Bridging AI Research and Education Practice to Drive Changes in the Ecosystem of Innovation
Bruce McCandliss is a Professor in the Stanford Graduate School of Education and (by courtesy) Department of Psychology at Stanford University. He studies developmental cognitive neuroscience, with an emphasis of questions of how the neural substrates of several cognitive abilities change via learning and education. His laboratory employs several diverse techniques to investigate cognitive change across development and learning, including training studies in adults and children, longitudinal research in school-age children, and naturalistic school-based studies observational and intervention studies. In his talk, Bruce examines these points…

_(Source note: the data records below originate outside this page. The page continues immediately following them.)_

Lemma ma_get_view (q : masked_array) (i j : Z) :
  ma_get q i j = nd_get (view q) i j.
Proof. unfold ma_get, view. now rewrite nd_get_map. Qed.

(** [evaluate] and [is_masked] read the samples through indexing only. *)
Lemma is_missing_view (q q' : masked_array) (i j : Z) :
  view q = view q' -> _is_missing q i j = _is_missing q' i j.
Proof.
  intros H. unfold _is_missing, corners. cbn [collect fst snd].
  rewrite !ma_get_view, H. reflexivity.
Qed.

Lemma is_masked_view (g g' : GridData) (p : Q * Q) :
  gd_x g = gd_x g' -> gd_y g = gd_y g' -> view (gd_data g) = view (gd_data g') ->
  is_masked g p = is_masked g' p.
Proof.
  intros Hx Hy Hv. unfold is_masked. rewrite Hx, Hy.
  destruct (_index_of_point _ _ _ _) as [[i j]|e]; [|reflexivity].
  cbn [bind]. now apply is_missing_view.
Qed.

Lemma evaluate_view (g g' : GridData) (p : Q * Q) :
  gd_x g = gd_x g' -> gd_y g = gd_y g' -> view (gd_data g) = view (gd_data g') ->
  evaluate g p = evaluate g' p.
Proof.
  intros Hx Hy Hv. unfold evaluate, _bilinear_interp, getitem. rewrite Hx, Hy.
  destruct (_index_of_point _ _ _ _) as [[i j]|e]; [|reflexivity].
  cbn [bind]. rewrite (is_missing_view _ _ i j Hv).
  rewrite !ma_get_view, Hv. reflexivity.
Qed.

Lemma combine_fst_snd {A B : Type} (l : list (A * B)) :
  combine (map fst l) (map snd l) = l.
Proof.
  induction l as [|[a b] l IH]; [reflexivity|]. cbn. now rewrite IH.
Qed.

Lemma zip_split_rows (rs : list (list (Q * bool))) :
  map (fun dm => zip_rows (fst dm) (snd dm))
      (combine (map (map fst) rs) (map (map snd) rs)) = rs.
Proof.
  induction rs as [|r rs IH]; [reflexivity|].
  cbn [map combine fst snd]. rewrite IH. unfold zip_rows.
  now rewrite combine_fst_snd.
Qed.

Lemma MaskedArray_error (a : ndarray Q) (mk : ndarray bool) (e : error) :
  MaskedArray a mk = Err e -> e = MaskError.
Proof.
  unfold MaskedArray.
  repeat match goal with |- context [if ?b then _ else _] => destruct b end;
    congruence.
Qed.

(** Splitting a masked array into numbers and mask and putting them
    together again gives the array back. *)
Lemma MaskedArray_split (m : masked_array) :
  MaskedArray (ma_values m) (ma_mask m) = Ok m.
Proof.
  unfold MaskedArray, ma_values, ma_mask, nd_map, nrows. cbn [rows ncols].
  rewrite !length_map, !Nat.eqb_refl. cbn [andb].
  rewrite zip_split_rows. now destruct m.
Qed.

Lemma masked_equal_filled_row (s : Q) (r : list (Q * bool)) :
  forallb (fun c : Q * bool => snd c || negb (Qeq_bool (fst c) s)) r = true ->
  map item_of (map (fun v => (v, Qeq_bool v s))
                   (map (fun c : Q * bool => if snd c then s else fst c) r))
  = map item_of r.
Proof.
  induction r as [|[v b] r IH]; [reflexivity|].
  cbn [forallb map fst snd]. intros H. apply andb_prop in H as [Hc Hr].
  rewrite (IH Hr). f_equal.
  unfold item_of. cbn [fst snd]. destruct b; cbn [fst snd].
  - assert (E : Qeq_bool s s = true) by (apply Qeq_bool_iff; reflexivity).
    now rewrite E.
  - cbn in Hc. apply negb_true_iff in Hc. now rewrite Hc.
Qed.

(** Masking the sentinel in the filled array shows the same samples as
    the masked array. *)
Lemma masked_equal_filled (m : masked_array) (s : Q) :
  sentinel_free m s = true ->
  view (masked_equal (filled m s) s) = view m.
Proof.
  unfold sentinel_free, view, masked_equal, filled, nd_map. cbn [rows ncols].
  intros H. f_equal.
  induction (rows m) as [|r rs IH]; [reflexivity|].
  cbn [forallb] in H. apply andb_prop in H as [Hr Hrs].
  cbn [map]. rewrite (masked_equal_filled_row s r Hr). f_equal. exact (IH Hrs).
Qed.

Example three_specs_accepted :
  mask_specs (PreMasked (gd_data grid_2x2))
    (Some (mk_ndarray 2 [[false; false]; [false; false]])) (Some 0) = 3%nat /\
  three_specs = Ok grid_2x2.
Proof. split; reflexivity. Qed.

(** C5 does not hold with exactly one specification required:
    construction succeeds when all three mask specifications are given. *)
Lemma C5_exactly_one_counterexample :
  ~ (forall (x y : list Q) (data : data_arg) (mask : option (ndarray bool))
            (missing_data_value : option Q),
        (mask_specs data mask missing_data_value = 0%nat ->
         GridData_init x y data mask missing_data_value = Err UnspecifiedMask) /\
        (is_ok (GridData_init x y data mask missing_data_value) = true ->
         mask_specs data mask missing_data_value = 1%nat)).
Proof.
  intros H.
  destruct (H [0; 1] [0; 1] (PreMasked (gd_data grid_2x2))
              (Some (mk_ndarray 2 [[false; false]; [false; false]])) (Some 0))
    as [_ H1].
  specialize (H1 eq_refl). discriminate H1.
Qed.

(** C5.  When the data has the shape [(len(y), len(x))]:
    construction fails with the missing-mask-specification error exactly
    when none of the three specifications is given; a masked array is
    taken as it is whatever else is given; otherwise a sentinel is used
    whatever mask is given; otherwise the mask is used, and the
    construction succeeds when the mask has the shape of the data. *)
Theorem C5_mask_specification (x y : list Q) (data : data_arg)
    (mask : option (ndarray bool)) (missing_data_value : option Q) :
  data_shape data = (length y, length x) ->
  (GridData_init x y data mask missing_data_value = Err UnspecifiedMask
   <-> mask_specs data mask missing_data_value = 0%nat) /\
  (forall m, data = PreMasked m ->
     GridData_init x y data mask missing_data_value = Ok (mk_GridData x y m)) /\
  (forall a v, data = PlainArray a -> missing_data_value = Some v ->
     GridData_init x y data mask missing_data_value
     = Ok (mk_GridData x y (masked_equal a v))) /\
  (forall a mk, data = PlainArray a -> missing_data_value = None -> mask = Some mk ->
     GridData_init x y data mask missing_data_value
     = (m <- MaskedArray a mk ;; Ok (mk_GridData x y m)) /\
     (shape mk = shape a ->
      is_ok (GridData_init x y data mask missing_data_value) = true)).
Proof.
  intros Hshape. unfold GridData_init. rewrite Hshape.
  rewrite !Nat.eqb_refl. cbn [negb orb].
  split; [|split; [|split]].
  - destruct data as [a|m], missing_data_value as [v|], mask as [mk|];
      cbn; split; try discriminate; try reflexivity.
    destruct (MaskedArray a mk) as [m|e] eqn:E; [discriminate|].
    apply MaskedArray_error in E. subst e. discriminate.
  - intros m ->. reflexivity.
  - intros a v -> ->. reflexivity.
  - intros a mk -> -> ->. split; [reflexivity|].
    intros Hs. unfold shape in Hs. injection Hs as Hr Hc.
    unfold MaskedArray. rewrite Hr, Hc, !Nat.eqb_refl. reflexivity.
Qed.

(** A call that gives all three specifications, and one that gives
    none. *)
Lemma C5_mask_specification_witness :
  three_specs = Ok (mk_GridData [0; 1] [0; 1] (gd_data grid_2x2)) /\
  GridData_init [0; 1] [0; 1] (PlainArray (ma_values (gd_data grid_2x2))) None None
  = Err UnspecifiedMask.
Proof.
  split.
  - apply (proj1 (proj2 (C5_mask_specification [0; 1] [0; 1]
             (PreMasked (gd_data grid_2x2))
             (Some (mk_ndarray 2 [[false; false]; [false; false]])) (Some 0) eq_refl))).
    reflexivity.
  - apply (proj2 (proj1 (C5_mask_specification [0; 1] [0; 1]
             (PlainArray (ma_values (gd_data grid_2x2))) None None eq_refl))).
    reflexivity.
Defined.

(** C6. One set of missing cells given three ways, as a masked array
    [m], as its numbers with its mask, and as the numbers with the
    missing entries replaced by a sentinel that is none of the valid
    samples: the three constructions succeed, and [evaluate] and
    [is_masked] return the same result on the three grids at every
    point. *)
Theorem C6_mask_encodings_agree (x y : list Q) (m : masked_array) (s : Q) :
  shape m = (length y, length x) ->
  sentinel_free m s = true ->
  exists ga gb gc : GridData,
    GridData_init x y (PreMasked m) None None = Ok ga /\
    GridData_init x y (PlainArray (ma_values m)) (Some (ma_mask m)) None = Ok gb /\
    GridData_init x y (PlainArray (filled m s)) None (Some s) = Ok gc /\
    forall p : Q * Q,
      evaluate gb p = evaluate ga p /\ evaluate gc p = evaluate ga p /\
      is_masked gb p = is_masked ga p /\ is_masked gc p = is_masked ga p.
Proof.
  intros Hshape Hs.
  exists (mk_GridData x y m), (mk_GridData x y m),
    (mk_GridData x y (masked_equal (filled m s) s)).
  assert (Hv : shape (ma_values m) = shape m)
    by (unfold shape, ma_values, nd_map, nrows; cbn; now rewrite length_map).
  assert (Hf : shape (filled m s) = shape m)
    by (unfold shape, filled, nd_map, nrows; cbn; now rewrite length_map).
  unfold GridData_init. cbn [data_shape]. rewrite Hv, Hf, Hshape.
  rewrite !Nat.eqb_refl. cbn [negb orb].
  rewrite MaskedArray_split. cbn [bind].
  do 3 (split; [reflexivity|]).
  intros pt.
  pose proof (masked_equal_filled m s Hs) as Hview.
  repeat split; try reflexivity.
  - now apply evaluate_view.
  - now apply is_masked_view.
Qed.

(** The grid with a gap, with the sentinel -1. *)
Lemma C6_mask_encodings_agree_witness :
  exists ga gb gc : GridData,
    GridData_init [0; 1; 2] [0; 1] (PreMasked (gd_data grid_gap)) None None = Ok ga /\
    GridData_init [0; 1; 2] [0; 1] (PlainArray (ma_values (gd_data grid_gap)))
      (Some (ma_mask (gd_data grid_gap))) None = Ok gb /\
    GridData_init [0; 1; 2] [0; 1] (PlainArray (filled (gd_data grid_gap) (-1)))
      None (Some (-1)) = Ok gc /\
    forall p : Q * Q,
      evaluate gb p = evaluate ga p /\ evaluate gc p = evaluate ga p /\
      is_masked gb p = is_masked ga p /\ is_masked gc p = is_masked ga p.
Proof.
  apply (C6_mask_encodings_agree [0; 1; 2] [0; 1] (gd_data grid_gap) (-1));
    reflexivity.
Defined.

1. Setting the stage of the eco-system for educational innovation: who are the stake-holders? What limits their engagement and innovation?
2. AI research plays out at multiple, interacting levels of complexity: i.e. neural systems (biological and artificial), the whole developing child, the school classroom and school district level.
3. Systems neuroscience may provide a key level of explanation for a learner’s trajectory through a learning environment.
4. Educational systems have increasing degrees of freedom for differentiated instruction and engagement.
5. AI, when combined with insights from the Learning Sciences, may provide decision relevant information to enhance children’s development during the early school years, enabling schools to become learning institutions that learn.